◆ **SUPPLIED INFORMATION**:
(** C5. The entity case hands each placement record to [createEntity] with
    its rotation replaced by the rotation times pi / 180, and by 0 when the
    record has none: the factory calls recorded while an entity layer is
    realized are, in order, the records of the layer so converted (all of
    them when the realization returns, the first ones when it throws). The
    decal case hands each record over as it is: a caller's decal factory
    is called on the records of the layer, and the default one creates,
    for each record, a [Geometry] whose rotation is the record's. *)
Theorem rotation_units
    (entityFactories : gmap string (OgmoEntityData.t -> Eff Entity))
    (projectData : ProjectData.t) :
  (forall degrees, radians (Some degrees) = (degrees * PI / 180)%R)
  /\ radians (Some 90%R) = (PI / 2)%R
  /\ radians None = 0%R
  /\ (forall entData,
        OgmoEntityData.rotation (in_radians entData)
        = Some (radians (OgmoEntityData.rotation entData)))
  /\ (forall decalFactory project pl entities,
        snd (OgmoProject child_entity projectData entityFactories decalFactory)
        = Ok project ->
        let realized :=
          realize_layer child_entity project (LevelEntity pl (Some entities)) in
        entity_calls (fst realized) `prefix_of` (in_radians <$> entities)
        /\ (snd realized = Ok tt ->
            entity_calls (fst realized) = in_radians <$> entities))
  /\ (forall factory project pl decals,
        snd (OgmoProject child_entity projectData entityFactories (Some factory))
        = Ok project ->
        let realized :=
          realize_layer child_entity project (LevelDecal pl (Some decals)) in
        decal_calls (fst realized) `prefix_of` decals
        /\ (snd realized = Ok tt -> decal_calls (fst realized) = decals))
  /\ (forall project pl decals,
        snd (OgmoProject child_entity projectData entityFactories None)
        = Ok project ->
        let realized :=
          realize_layer child_entity project (LevelDecal pl (Some decals)) in
        snd realized = Ok tt
        /\ geometry_rotations (fst realized) = OgmoDecalData.rotation <$> decals).
Proof.
  split; [exact radians_formula|].
  split; [rewrite radians_formula; lra|].
  split; [reflexivity|]. split; [reflexivity|]. split; [|split].
  - intros decalFactory project pl entities Hproject realized. subst realized.
    apply OgmoProject_api in Hproject as [Hce _].
    rewrite realize_entities. cbv zeta. cbn [fst snd]. rewrite Hce.
    set (step := fun entData => _).
    destruct (forEach_calls
                (fun ev => match ev with EntityFactoryCall d _ => Some d | _ => None end)
                step in_radians entities) as [Hp He].
    { intros entData. subst step. cbv beta. rewrite run_pure. cbn [fst snd].
      destruct (createEntity_log entityFactories (in_radians entData))
        as [[body Hlog]|[Hlog [e He]]].
      - left. rewrite Hlog. reflexivity.
      - right. rewrite Hlog, He. eauto. }
    unfold entity_calls. cbn [omap list_omap]. rewrite omap_app.
    assert (Htail : omap (fun ev => match ev with EntityFactoryCall d _ => Some d | _ => None end)
              (match snd (forEach step entities) with
               | Ok _ => [UseChildLeave] | Throw _ => [] end) = []).
    { destruct (snd (forEach step entities)); reflexivity. }
    rewrite Htail, app_nil_r. split; [exact Hp|exact He].
  - intros factory project pl decals Hproject realized. subst realized.
    apply OgmoProject_api in Hproject as [_ Hcd].
    rewrite realize_decals. cbv zeta. cbn [fst snd]. rewrite Hcd.
    set (step := fun decalData => _).
    destruct (forEach_calls
                (fun ev => match ev with DecalFactoryCall d _ => Some d | _ => None end)
                step (fun decalData => decalData) decals) as [Hp He].
    { intros decalData. subst step. cbv beta. left. rewrite run_pure.
      unfold createDecal. cbn [fst]. destruct (factory decalData); reflexivity. }
    assert (Hid : (fun decalData : OgmoDecalData.t => decalData) <$> decals = decals)
      by apply list_fmap_id.
    rewrite Hid in Hp, He.
    unfold decal_calls. cbn [omap list_omap]. rewrite omap_app.
    assert (Htail : omap (fun ev => match ev with DecalFactoryCall d _ => Some d | _ => None end)
              (match snd (forEach step decals) with
               | Ok _ => [UseChildLeave] | Throw _ => [] end) = []).
    { destruct (snd (forEach step decals)); reflexivity. }
    rewrite Htail, app_nil_r. split; [exact Hp|exact He].
  - intros project pl decals Hproject realized. subst realized.
    apply OgmoProject_api in Hproject as [_ Hcd].
    rewrite realize_decals. cbv zeta. cbn [fst snd]. rewrite Hcd.
    set (step := fun decalData => _).
    assert (Hok : snd (forEach step decals) = Ok tt).
    { apply forEach_all_ok. intros decalData. reflexivity. }
    split; [exact Hok|].
    destruct (forEach_calls
                (fun ev => match ev with
                           | UseNewComponent (Geometry _ _ rotation _) => Some rotation
                           | _ => None
                           end)
                step OgmoDecalData.rotation decals) as [_ He].
    { intros decalData. left. reflexivity. }
    unfold geometry_rotations. cbn [omap list_omap]. rewrite omap_app.
    rewrite Hok. cbn [omap list_omap]. rewrite app_nil_r. apply He. exact Hok.
Qed.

◆ **ACTIVITY**: Exact copies of the lines from the one holding "apply forEach_all_ok. intros" through the last line above, and only those, make up the answer.

◆ **SOLUTION FOR THIS EXERCISE**:
    { apply forEach_all_ok. intros decalData. reflexivity. }
    split; [exact Hok|].
    destruct (forEach_calls
                (fun ev => match ev with
                           | UseNewComponent (Geometry _ _ rotation _) => Some rotation
                           | _ => None
                           end)
                step OgmoDecalData.rotation decals) as [_ He].
    { intros decalData. left. reflexivity. }
    unfold geometry_rotations. cbn [omap list_omap]. rewrite omap_app.
    rewrite Hok. cbn [omap list_omap]. rewrite app_nil_r. apply He. exact Hok.
Qed.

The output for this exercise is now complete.